Data entries
Lemma str_app_length (a b : string) :
  String.length (a +:+ b) = String.length a + String.length b.
Proof.
  induction a as [|x a IH]; [reflexivity|]. rewrite str_app_cons. simpl. now rewrite IH.
Qed.

Lemma str_app_inv_head (a x y : string) : a +:+ x = a +:+ y -> x = y.
Proof.
  induction a as [|c a IH]; [tauto|]. rewrite !str_app_cons.
  intros H. injection H as H. now apply IH.
Qed.

(** A trimmed text with some ink starts with a character that is no white
    space. *)
Lemma trimEnd_cons_ink (c : ascii) (r : string) :
  is_space c = false -> exists r', trimEnd (String c r) = String c r'.
Proof.
  intros Hc. simpl. destruct (trimEnd r); rewrite ?Hc; eauto.
Qed.

Lemma trimStart_ink (s : string) :
  has_ink s = true -> exists c r, trimStart s = String c r /\ is_space c = false.
Proof.
  induction s as [|c r IH]; simpl; [discriminate|].
  destruct (is_space c) eqn:E; simpl; [exact IH | eauto].
Qed.

Lemma trim_ink_head (s : string) :
  has_ink s = true -> exists c r, trim s = String c r /\ is_space c = false.
Proof.
  intros Hs. destruct (trimStart_ink s Hs) as (c & r & Heq & Hc).
  unfold trim. rewrite Heq.
  destruct (trimEnd_cons_ink c r Hc) as [r' Hr']. eauto.
Qed.

Lemma trimEnd_cons (c : ascii) (r : string) :
  trimEnd (String c r)
  = match trimEnd r with
    | "" => if is_space c then "" else String c ""
    | String a t => String c (String a t)
    end.
Proof. reflexivity. Qed.

Lemma trimEnd_idempotent (s : string) : trimEnd (trimEnd s) = trimEnd s.
Proof.
  induction s as [|c r IH]; [reflexivity|].
  rewrite (trimEnd_cons c r). destruct (trimEnd r) as [|a t] eqn:Er.
  - destruct (is_space c) eqn:E; [reflexivity|].
    rewrite trimEnd_cons. cbn [trimEnd]. now rewrite E.
  - rewrite trimEnd_cons, IH. reflexivity.
Qed.
(** C9.  After any sequence of public calls on a newly constructed
    processor the vision-encoder handle is null, so the processor is never
    in multimodal mode; [loadImage] returns [false]; each generation
    method is the loaded-guard followed by the engine call on the raw user
    prompt, whatever the image loader would answer, so the image-load
    failure is never raised; every generation call in the trace carries
    the raw prompt of a generation call of the history; and the trace
    holds no encoder load.  In any world at all, [initialize] leaves the
    encoder handle as it was and [cleanup] nulls it. *)
Theorem vision_encoder_never_loaded
        (config0 : MultimodalConfig) (cs : list Call) (w : World) :
  reachable config0 cs w ->
  clip_ctx_ (self w) = None
  /\ mode (self w) <> Multimodal
  /\ (forall image_path, fst (loadImage image_path w) = Ret false)
  /\ (forall load image_path prompt callback,
        generateFromImage_with load image_path prompt w
        = (if isLoaded (self w) then llm_arrow_generate prompt w
           else (Throw "Multimodal processor not initialized", w))
        /\ generateFromImageStreaming_with load image_path prompt callback w
           = (if isLoaded (self w)
              then llm_arrow_generateStreaming prompt callback w
              else (Throw "Multimodal processor not initialized", w)))
  /\ (forall full_prompt,
        In (Ev_llm_generate full_prompt) (trace w) ->
        exists image_path,
          In (Call_generateFromImage image_path full_prompt) cs)
  /\ (forall full_prompt callback,
        In (Ev_llm_generateStreaming full_prompt callback) (trace w) ->
        exists image_path,
          In (Call_generateFromImageStreaming image_path full_prompt callback)
             cs)
  /\ (forall path, ~ In (Ev_clip_model_load path) (trace w))
  /\ (forall config w',
        clip_ctx_ (self (snd (initialize config w'))) = clip_ctx_ (self w'))
  /\ (forall w', clip_ctx_ (self (snd (cleanup w'))) = None).
Proof.
  intros Hr. destruct (reachable_invariant Hr) as [Hc Ht].
  rewrite Forall_forall in Ht.
  split; [exact Hc|].
  split; [|split; [|split; [|split; [|split; [|split; [|split]]]]]].
  8: { intros w'. rewrite cleanup_run. reflexivity. }
  7: { intros config w'. rewrite initialize_run. reflexivity. }
  - unfold mode. rewrite Hc. destruct (llm_ (self w)); discriminate.
  - intros image_path. rewrite loadImage_no_encoder by exact Hc. reflexivity.
  - intros load image_path prompt callback. split.
    + apply generateFromImage_with_no_encoder, Hc.
    + apply generateFromImageStreaming_with_no_encoder, Hc.
  - intros full_prompt Hin. exact (Ht _ Hin).
  - intros full_prompt callback Hin. exact (Ht _ Hin).
  - intros path Hin. exact (Ht _ Hin).
Qed.

(** C10.  The two generation methods are the same prelude (the loaded
    guard, the image load when a vision encoder is present, the full
    prompt) followed by one engine call on the prompt the prelude built:
    the blocking call in one, the streaming call in the other.  Up to
    that call they return the same prompt in the same world, or throw the
    same exception in the same world. *)
Theorem generation_methods_share_prelude
        (image_path prompt : string) (callback : StreamCallback) (w : World) :
  generateFromImage image_path prompt w
  = bind (generation_prelude loadImage image_path prompt)
         llm_arrow_generate w
  /\ generateFromImageStreaming image_path prompt callback w
     = bind (generation_prelude loadImage image_path prompt)
            (fun full_prompt =>
               llm_arrow_generateStreaming full_prompt callback) w.
Proof.
  split.
  - apply generateFromImage_with_prelude.
  - apply generateFromImageStreaming_with_prelude.
Qed.

(** ** Beyond the claims: every world *)

(** [loadImage] in any world. *)
Lemma loadImage_run (image_path : string) (w : World) :
  loadImage image_path w =
  (Ret (non_null (clip_ctx_ (self w))),
   if non_null (clip_ctx_ (self w))
   then {| self := {| llm_ := llm_ (self w);
                      clip_ctx_ := clip_ctx_ (self w);
                      image_embed_ := None;
                      config_ := config_ (self w) |};
           trace := trace w ++ embed_release (self w) |}
   else {| self := self w;
           trace := trace w ++ [Ev_cerr "Vision encoder not initialized"] |}).
Proof.
  destruct (clip_ctx_ (self w)) as [c|] eqn:Hc; cbn [non_null].
  - rewrite loadImage_encoder by congruence. rewrite Hc. reflexivity.
  - apply loadImage_no_encoder, Hc.
Qed.

Lemma before_engine_call_llm (w : World) :
  llm_ (self (before_engine_call w)) = llm_ (self w).
Proof.
  unfold before_engine_call.
  destruct (non_null (clip_ctx_ (self w))); reflexivity.
Qed.

(** A call through a non-null [llm_]. *)
Lemma arrow_run {A} ev (m : LLMWrapper -> outcome A * LLMWrapper) w e :
  llm_ (self w) = Some e ->
  arrow ev m w =
  (fst (m e),
   {| self := {| llm_ := Some (snd (m e));
                 clip_ctx_ := clip_ctx_ (self w);
                 image_embed_ := image_embed_ (self w);
                 config_ := config_ (self w) |};
      trace := trace w ++ [ev] |}).
Proof. intros He. unfold arrow. rewrite He. reflexivity. Qed.

(** The two generation methods in any world. *)
Lemma generateFromImage_run image_path prompt w :
  generateFromImage image_path prompt w =
  if isLoaded (self w)
  then llm_arrow_generate
         (expected_prompt (non_null (clip_ctx_ (self w))) prompt)
         (before_engine_call w)
  else (Throw "Multimodal processor not initialized", w).
Proof.
  unfold generateFromImage. rewrite generateFromImage_with_prelude.
  unfold bind. destruct (isLoaded (self w)) eqn:Hl.
  - rewrite generation_prelude_loadImage by exact Hl. reflexivity.
  - rewrite generation_prelude_not_loaded by exact Hl. reflexivity.
Qed.

Lemma generateFromImageStreaming_run image_path prompt callback w :
  generateFromImageStreaming image_path prompt callback w =
  if isLoaded (self w)
  then llm_arrow_generateStreaming
         (expected_prompt (non_null (clip_ctx_ (self w))) prompt) callback
         (before_engine_call w)
  else (Throw "Multimodal processor not initialized", w).
Proof.
  unfold generateFromImageStreaming.
  rewrite generateFromImageStreaming_with_prelude.
  unfold bind. destruct (isLoaded (self w)) eqn:Hl.
  - rewrite generation_prelude_loadImage by exact Hl. reflexivity.
  - rewrite generation_prelude_not_loaded by exact Hl. reflexivity.
Qed.
Lemma or_dot_nonempty (n : string) :
  (if String.eqb n "" then "." else n) <> "".
Proof. by destruct (String.eqb_spec n ""). Qed.

Lemma resolve_nonempty (cwd p : string) : path.resolve cwd p <> "".
Proof.
  unfold path.resolve.
  destruct (String.eqb p "").
  - destruct (String.eqb cwd ""); [done|].
    destruct (path.isAbsolute cwd); [done | apply or_dot_nonempty].
  - destruct (path.isAbsolute p); [done|].
    destruct (String.eqb cwd ""); [apply or_dot_nonempty|].
    destruct (path.isAbsolute cwd); [done | apply or_dot_nonempty].
Qed.

Lemma resolve_plain (cwd Y : string) :
  Y = "" \/ (exists pre, Y = pre ++ "/") ->
  exists A, forall g, plain_name g -> path.resolve cwd (Y ++ g) = A ++ g.
Proof.
  intros HY.
  destruct (normalize_before_plain false Y HY) as (A1 & _ & H1).
  destruct (normalize_before_plain true Y HY) as (A2 & _ & H2).
  assert (HY' : cwd ++ "/" ++ Y = "" \/ exists pre, cwd ++ "/" ++ Y = pre ++ "/").
  { right. destruct HY as [-> | (pre & ->)].
    - exists cwd. by rewrite str_app_nil_r.
    - exists (cwd ++ "/" ++ pre). by rewrite !str_app_assoc. }
  destruct (normalize_before_plain false _ HY') as (A3 & _ & H3).
  destruct (normalize_before_plain true _ HY') as (A4 & _ & H4).
  exists (if path.isAbsolute Y then "/" ++ A1
          else if String.eqb cwd "" then A2
          else if path.isAbsolute cwd then "/" ++ A3 else A4).
  intros g Hg. pose proof Hg as (Hg0 & _).
  unfold path.resolve.
  assert (Hne : String.eqb (Y ++ g) "" = false).
  { apply String.eqb_neq. intros H. by apply str_app_eq_nil in H as [_ ?]. }
  rewrite Hne, (isAbsolute_app Y g (plain_name_relative g Hg)).
  destruct (path.isAbsolute Y).
  - destruct (H1 g Hg) as [_ Hn]. cbn [negb].
    rewrite (str_app_assoc Y g "/"), Hn. by rewrite str_app_assoc.
  - destruct (String.eqb cwd "").
    + destruct (H2 g Hg) as [_ Hn]. cbn [negb].
      rewrite (str_app_assoc Y g "/"), Hn.
      by rewrite (plain_name_app_nonempty A2 g Hg).
    + replace (cwd ++ "/" ++ (Y ++ g) ++ "/")
        with ((cwd ++ "/" ++ Y) ++ g ++ "/") by (by rewrite !str_app_assoc).
      destruct (path.isAbsolute cwd); cbn [negb].
      * destruct (H3 g Hg) as [_ Hn]. rewrite Hn. by rewrite str_app_assoc.
      * destruct (H4 g Hg) as [_ Hn]. rewrite Hn.
        by rewrite (plain_name_app_nonempty A4 g Hg).
Qed.

Lemma validate_some (cwd x p : string) :
  validateAndSanitizePath cwd x = Some p -> p = path.resolve cwd x.
Proof.
  destruct (validate_null_or_resolved cwd x) as [-> | ->]; [done | by intros [= <-]].
Qed.

(** The output path of a plain file name is a fixed prefix followed by
    the name. *)
Lemma createSafeOutputPath_plain (cwd dir : string) :
  exists A, forall f p,
    plain_name (sanitize_filename f) ->
    createSafeOutputPath cwd dir f = Some p ->
    p = A ++ sanitize_filename f.
Proof.
  destruct (join_plain (path.resolve cwd dir) (resolve_nonempty cwd dir))
    as (P1 & HP1 & Hjoin).
  destruct (resolve_plain cwd P1 HP1) as (A & HA).
  exists A. intros f p Hf. unfold createSafeOutputPath.
  destruct (negb _); [done|].
  intros Hv%validate_some. by rewrite Hv, (Hjoin _ Hf), (HA _ Hf).
Qed.

(* ================================================================== *)
(** * Output file names *)
(* ================================================================== *)

Lemma map_chars_app (f : ascii -> ascii) (a b : string) :
  map_chars f (a ++ b) = map_chars f a ++ map_chars f b.
Proof.
  induction a as [|x a IH]; [done|].
  rewrite str_app_cons. simpl. by rewrite IH.
Qed.

Lemma map_chars_length (f : ascii -> ascii) (a : string) :
  String.length (map_chars f a) = String.length a.
Proof. induction a as [|x a IH]; simpl; [done | by rewrite IH]. Qed.

Lemma sanitize_no_slash (f : string) :
  split "/" (sanitize_filename f) = [sanitize_filename f].
Proof.
  unfold sanitize_filename. induction f as [|c f IH]; [done|].
  cbn [map_chars split]. rewrite IH.
  destruct (is_unsafe_char c) eqn:Hc; [done|].
  unfold is_unsafe_char in Hc. cbn [existsb] in Hc.
  apply orb_false_iff in Hc as [-> _]. done.
Qed.

Lemma sanitize_versioned_plain (base suffix : string) :
  plain_name (sanitize_filename (base ++ "_extended_v" ++ suffix)).
Proof.
  assert (Hlen : (11 <= String.length
                    (sanitize_filename (base ++ "_extended_v" ++ suffix)))%nat).
  { unfold sanitize_filename. rewrite map_chars_length, !str_length_app.
    simpl. lia. }
  split_and!; try apply sanitize_no_slash;
    intros Heq; rewrite Heq in Hlen; simpl in Hlen; lia.
Qed.

Lemma safeFilename_unfold (t : AudioTrack) :
  safeFilename t
  = path.basename (originalFilename t) (path.extname (originalFilename t))
    ++ "_extended_v"
    ++ num_toString (Num (Z.of_nat (length (asArray (extendedPaths t))) + 1))
    ++ path.extname (originalFilename t).
Proof. reflexivity. Qed.

(** Two versioned names of one track that differ in their first digit
    never get the same output path. *)
Lemma versioned_outputs_differ (cwd dir base ext p1 p2 : string) :
  createSafeOutputPath cwd dir (base ++ "_extended_v" ++ "1" ++ ext) = Some p1 ->
  createSafeOutputPath cwd dir (base ++ "_extended_v" ++ "2" ++ ext) = Some p2 ->
  p1 <> p2.
Proof.
  destruct (createSafeOutputPath_plain cwd dir) as (A & HA).
  intros H1%HA H2%HA; try apply sanitize_versioned_plain.
  rewrite H1, H2. intros Heq%str_app_inv_head.
  unfold sanitize_filename in Heq. rewrite !map_chars_app in Heq.
  apply str_app_inv_head in Heq. apply str_app_inv_head in Heq.
  discriminate Heq.
Qed.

### Work to be completed
An exact, complete copy of the lines above from the one with "Lemma trimStart_ink (s" through the one with "trimEnd r with" is the whole answer.

### Answer space
Lemma trimStart_ink (s : string) :
  has_ink s = true -> exists c r, trimStart s = String c r /\ is_space c = false.
Proof.
  induction s as [|c r IH]; simpl; [discriminate|].
  destruct (is_space c) eqn:E; simpl; [exact IH | eauto].
Qed.

Lemma trim_ink_head (s : string) :
  has_ink s = true -> exists c r, trim s = String c r /\ is_space c = false.
Proof.
  intros Hs. destruct (trimStart_ink s Hs) as (c & r & Heq & Hc).
  unfold trim. rewrite Heq.
  destruct (trimEnd_cons_ink c r Hc) as [r' Hr']. eauto.
Qed.

Lemma trimEnd_cons (c : ascii) (r : string) :
  trimEnd (String c r)
  = match trimEnd r with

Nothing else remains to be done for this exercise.